André Darrigade won the opening stage, and it became the fifth time that he won the opening stage. Darrigade had been in a small group that broke away, which included Anquetil. Other competitors, such as Gaul and Battistini, already lost more than 5 minutes. After that, there was a time trial, won by Jacques Anquetil. Anquetil became the leader of the race, with his teammate Joseph Groussard in second place, almost five minutes behind him.
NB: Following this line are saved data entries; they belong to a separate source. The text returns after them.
(** U+2028 and U+2029, three bytes each, are escaped as well. *)
Definition line_sep (c1 c2 c3 : ascii) : option jchar :=
  if decide (c1 = char 226 ∧ c2 = char 128 ∧ c3 = char 168) then Some (Uni "2"%char "0"%char "2"%char "8"%char)
  else if decide (c1 = char 226 ∧ c2 = char 128 ∧ c3 = char 169) then Some (Uni "2"%char "0"%char "2"%char "9"%char)
  else None.

Fixpoint quote (s : string) : list jchar :=
  match s with
  | EmptyString => []
  | String c1 s1 =>
      match s1 with
      | String c2 (String c3 s3) =>
          match line_sep c1 c2 c3 with
          | Some t => t :: quote s3
          | None => quote_char c1 :: quote s1
          end
      | _ => quote_char c1 :: quote s1
      end
  end.

(** Compacting a [RawMessage] escapes the same characters in its literals. *)
Fixpoint escape_html (r : list jchar) : list jchar :=
  match r with
  | [] => []
  | t :: r' =>
      match r with
      | Lit c1 :: Lit c2 :: Lit c3 :: r3 =>
          match line_sep c1 c2 c3 with
          | Some u => u :: escape_html r3
          | None => (if bool_decide (c1 ∈ ["<"; ">"; "&"]%char) then quote_char c1 else t) :: escape_html r'
          end
      | Lit c1 :: _ =>
          (if bool_decide (c1 ∈ ["<"; ">"; "&"]%char) then quote_char c1 else t) :: escape_html r'
      | _ => t :: escape_html r'
      end
  end.

(** [unquote] after [quote]: by the 256 bytes for [quote_char]. *)
Lemma unquote_quote_char c r : unquote (quote_char c :: r) = String c (unquote r).
Proof.
  assert (∀ c, unquote [quote_char c] = String c "") as H.
  { clear. intros [[] [] [] [] [] [] [] []]; vm_compute; reflexivity. }
  specialize (H c). destruct (quote_char c) as [x|x|x y z w] eqn:E; cbn in *.
  - congruence.
  - congruence.
  - assert (is_surrogate (default 0 (hex4 x y z w)) = false) as Hs.
    { assert (match quote_char c with Uni x y z w => is_surrogate (default 0 (hex4 x y z w)) | _ => false end = false) as Hq.
      { destruct c as [[] [] [] [] [] [] [] []]; vm_compute; reflexivity. }
      by rewrite E in Hq. }
    rewrite Hs in *. assert (∀ u s, u +:+ "" = String c "" → u +:+ s = String c s) as Happ.
    { clear. intros u s E. rewrite string_app_nil_r in E. by rewrite E. }
    by apply Happ.
Qed.

Lemma unquote_line_sep c1 c2 c3 t r :
  line_sep c1 c2 c3 = Some t → unquote (t :: r) = String c1 (String c2 (String c3 (unquote r))).
Proof. unfold line_sep. intros H. repeat case_decide; by destruct_and?; simplify_eq. Qed.
(* ===== verification/Float.v ===== *)
(** * Decimal literals read as [float64] (strconv.ParseFloat)

    A literal is read exactly, as mantissa times a power of ten; the nearest
    [float64] is taken of that, and only its integer part is kept, which is
    all the server uses ([int64(f)]). *)

From S2P Require Import Prelude GoStrings Json.
Local Open Scope Z_scope.

(** [sign * mant * 10 ^ expo]. *)
Record decimal : Type := { d_neg : bool; d_mant : Z; d_expo : Z }.

(** Digits from the front, and how many there were. *)
Fixpoint take_num (m k : Z) (s : string) : Z * Z * string :=
  match s with
  | String c s' =>
      match digit_of c with Some d => take_num (10 * m + d) (k + 1) s' | None => (m, k, s) end
  | EmptyString => (m, k, s)
  end.

(** The digits of an exponent: [readFloat] stops counting at five. *)
Fixpoint take_exp (e : Z) (s : string) : Z :=
  match s with
  | String c s' =>
      match digit_of c with Some d => take_exp (if e <? 10000 then 10 * e + d else e) s' | None => e end
  | EmptyString => e
  end.

Definition read_exp (s : string) : Z :=
  match s with
  | String c s' =>
      if bool_decide (c = "e"%char ∨ c = "E"%char) then
        let '(neg, s'') := split_sign s' in
        if neg then - take_exp 0 s'' else take_exp 0 s''
      else 0
  | EmptyString => 0
  end.

Definition read_decimal (lit : string) : decimal :=
  let '(neg, s) := split_sign lit in
  let '(m, _, s) := take_num 0 0 s in
  match s with
  | String "."%char s' =>
      let '(m, k, s'') := take_num m 0 s' in
      {| d_neg := neg; d_mant := m; d_expo := read_exp s'' - k |}
  | _ => {| d_neg := neg; d_mant := m; d_expo := read_exp s |}
  end.

(** The absolute value as a fraction. *)
Definition ratio (d : decimal) : Z * Z :=
  if d.(d_expo) <? 0 then (d.(d_mant), 10 ^ (- d.(d_expo))) else (d.(d_mant) * 10 ^ d.(d_expo), 1).

Definition round_half_even (p q : Z) : Z :=
  let a := p / q in
  let r := p mod q in
  if (q <? 2 * r) || ((q =? 2 * r) && Z.odd a) then a + 1 else a.

(** [p / q >= 2 ^ l], the exponent of either sign. *)
Definition ge_pow2 (p q l : Z) : bool :=
  if 0 <=? l then q * 2 ^ l <=? p else q <=? p * 2 ^ (- l).

(** The integer part of the [float64] nearest to [p / q]: 53 significant bits,
    ties to even.  Subnormal numbers are below one either way. *)
Definition float_part (p q : Z) : Z :=
  if p =? 0 then 0
  else
    let l := Z.log2 p - Z.log2 q in
    let x := (if ge_pow2 p q l then l else l - 1) - 52 in
    if 0 <=? x then round_half_even p (q * 2 ^ x) * 2 ^ x
    else round_half_even (p * 2 ^ (- x)) q / 2 ^ (- x).

(** From here on the nearest [float64] would be infinite. *)
Definition float_limit : Z := 2 ^ 1024 - 2 ^ 970.

(** [None]: out of range, which [json.Unmarshal] reports as an error. *)
Definition ParseFloat (lit : string) : option Z :=
  let d := read_decimal lit in
  let '(p, q) := ratio d in
  if q * float_limit <=? p then None
  else Some (if d.(d_neg) then - float_part p q else float_part p q).

Example float_fraction : ParseFloat "1733333333333.9" = Some 1733333333333.
Proof. vm_compute. reflexivity. Qed.
Example float_half_ulp : ParseFloat "-0.99999999999999999999" = Some (-1).
Proof. vm_compute. reflexivity. Qed.
Example float_exponent : ParseFloat "1e19" = Some (10 ^ 19).
Proof. vm_compute. reflexivity. Qed.
Example float_round : ParseFloat "9007199254740993.0" = Some 9007199254740992.
Proof. vm_compute. reflexivity. Qed.
Example float_range : ParseFloat "1.8e308" = None.
Proof. vm_compute. reflexivity. Qed.
Example float_tiny : ParseFloat "12.5E-400" = Some 0.
Proof. vm_compute. reflexivity. Qed.

(** ** Integers below 2^53 are read exactly *)

Lemma round_half_even_one p : round_half_even p 1 = p.
Proof. unfold round_half_even. by rewrite Z.div_1_r, Z.mod_1_r. Qed.

Lemma float_part_int p : 0 <= p < 2 ^ 53 → float_part p 1 = p.
Proof.
  intros Hp. unfold float_part. destruct (Z.eqb_spec p 0) as [->|Hne]; [done|].
  change (Z.log2 1) with 0. rewrite Z.sub_0_r.
  pose proof (Z.log2_spec p ltac:(lia)) as [Hlo Hhi]. pose proof (Z.log2_nonneg p) as Hl.
  assert (Z.log2 p < 53) by (apply Z.log2_lt_pow2; lia).
  assert (ge_pow2 p 1 (Z.log2 p) = true) as ->.
  { unfold ge_pow2. rewrite (proj2 (Z.leb_le _ _)) by lia. apply Z.leb_le. lia. }
  destruct (Z.leb_spec 0 (Z.log2 p - 52)) as [Hx|Hx].
  - replace (Z.log2 p - 52) with 0 by lia. rewrite Z.pow_0_r, Z.mul_1_r, round_half_even_one. lia.
  - rewrite round_half_even_one. rewrite Z.div_mul; [done|]. apply Z.pow_nonzero; lia.
Qed.

(** Rounding goes up by less than one unit in the last place, so the integer
    part is off by at most that unit. *)
Lemma round_half_even_bound p q : 0 < q → p / q <= round_half_even p q <= p / q + 1.
Proof. intros Hq. unfold round_half_even. cbn zeta. case_goal; lia. Qed.

Lemma round_half_even_le p q k : 0 < q → p <= k * q → round_half_even p q <= k.
Proof.
  intros Hq Hp. unfold round_half_even. cbn zeta. pose proof (Z.div_mod p q ltac:(lia)) as Hd. pose proof (Z.mod_pos_bound p q Hq).
  assert (p / q <= k) by (apply Z.div_le_upper_bound; lia).
  destruct (decide (p / q = k)) as [E|Hne]; [|case_goal; lia].
  assert (p mod q = 0) as -> by nia. rewrite (proj2 (Z.ltb_ge _ _)) by lia. rewrite (proj2 (Z.eqb_neq _ _)) by lia. cbn. lia.
Qed.

(** Rounding never passes an integer that is a [float64] itself. *)
Lemma float_part_le p q k : 0 <= p → 0 < q → k < 2 ^ 53 → p <= k * q → 0 <= float_part p q <= k.
Proof.
  intros Hp Hq Hk Hle. unfold float_part. destruct (Z.eqb_spec p 0) as [->|Hne]; [nia|]. cbv zeta.
  set (l := Z.log2 p - Z.log2 q). set (e := if ge_pow2 p q l then l else l - 1).
  assert (e <= 52) as He.
  { destruct (Z.le_gt_cases e 52) as [?|Hgt]; [done|]. exfalso. assert (2 ^ 53 * q <= p); [|nia].
    transitivity (2 ^ e * q); [apply Z.mul_le_mono_nonneg_r; [lia|]; apply Z.pow_le_mono_r; lia|].
    unfold e in *. destruct (ge_pow2 p q l) eqn:E.
    - unfold ge_pow2 in E. rewrite (proj2 (Z.leb_le _ _)) in E by lia. lia.
    - pose proof (Z.log2_spec p ltac:(lia)) as [Hlo _]. pose proof (Z.log2_spec q Hq) as [_ Hhi]. pose proof (Z.log2_nonneg q).
      transitivity (2 ^ (l - 1) * 2 ^ Z.succ (Z.log2 q)); [apply Z.mul_le_mono_nonneg_l; [apply Z.pow_nonneg|]; lia|].
      rewrite <- Z.pow_add_r by lia. replace (l - 1 + Z.succ (Z.log2 q)) with (Z.log2 p) by (unfold l; lia). done. }
  destruct (Z.leb_spec 0 (e - 52)) as [?|Hx].
  - replace (e - 52) with 0 by lia. rewrite Z.pow_0_r, !Z.mul_1_r. split; [|by apply round_half_even_le].
    pose proof (round_half_even_bound p q Hq). pose proof (Z.div_pos p q). lia.
  - assert (0 < 2 ^ (- (e - 52))) as H2 by (apply Z.pow_pos_nonneg; lia). set (u := 2 ^ (- (e - 52))) in *. split.
    + apply Z.div_pos; [|done]. pose proof (round_half_even_bound (p * u) q Hq). pose proof (Z.div_pos (p * u) q). nia.
    + apply Z.div_le_upper_bound; [done|]. rewrite Z.mul_comm. apply round_half_even_le; [done|nia].
Qed.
The second stage, run in bad weather, featured small roads in Northern France. Several cyclists got into problems, and seven cyclists already had to leave the race; the favourites were not harmed. In the sixth stage, West German Horst Oldenburg fell down on the descent of the Col de la Schlucht, and the Dutch team captain Ab Geldermans ran into him. Geldermans was taken to the Belfort hospital by helicopter, and the Dutch team had lost its captain.

Unlike previous years, the French team continued without fights, and won five of the first eight stages. The ninth stage included four major climbs. On the second climb, Gaul escaped. He crashed on the descent of the third mountain, but managed to stay away and win the stage; Anquetil was not far behind and kept the lead. Anquetil had a five-minutes margin on the second-placed rider, which was Manzaneque. In the eleventh stage, Graziano Battistini was hit by a car, and had to leave the race.
This situation had not changed when the sixteenth stage started. It was expected that Gaul, in third place more than six minutes behind, would attack, but this did not happen, because Gaul had been injured in his crash in the previous stage.

The last chance for the opposition to win back time on Anquetil was in the seventeenth stage, but Anquetil stayed close to his direct competitors, and only allowed lower classified riders to escape. The press criticized Anquetil's tactics, saying he was riding passively. In the nineteenth stage, an individual time trial, Gaul was on his way to win back a little time on Anquetil, when he crashed heavily, and could not find his pace again. Anquetil won almost three minutes on Gaul and extended his lead to more than ten minutes.

In the final two stages, Anquetil did not get into problems. His main rival Gaul even lost time in the last stage, and conceded his second place to Guido Carlesi.

==Classification leadership and minor prizes==

There were several classifications in the 1961 Tour de France, two of them awarding jerseys to their leaders. The most important was the general classification, calculated by adding each cyclist's finishing times on each stage. The cyclist with the least accumulated time was the race leader, identified by the yellow jersey; the winner of this classification is considered the winner of the Tour.

Additionally, there was a points classification. In the points classification, cyclists got points for finishing among the best in a stage finish. The cyclist with the most points lead the classification, and was identified with a green jersey.

There was also a mountains classification. Most stages of the race included one or more categorised climbs, in which points were awarded to the riders that reached the summit first. The climbs were categorised as third-, second- or first-category, with the more difficult climbs rated lower. The cyclist with the most points lead the classification, but was not identified with a jersey.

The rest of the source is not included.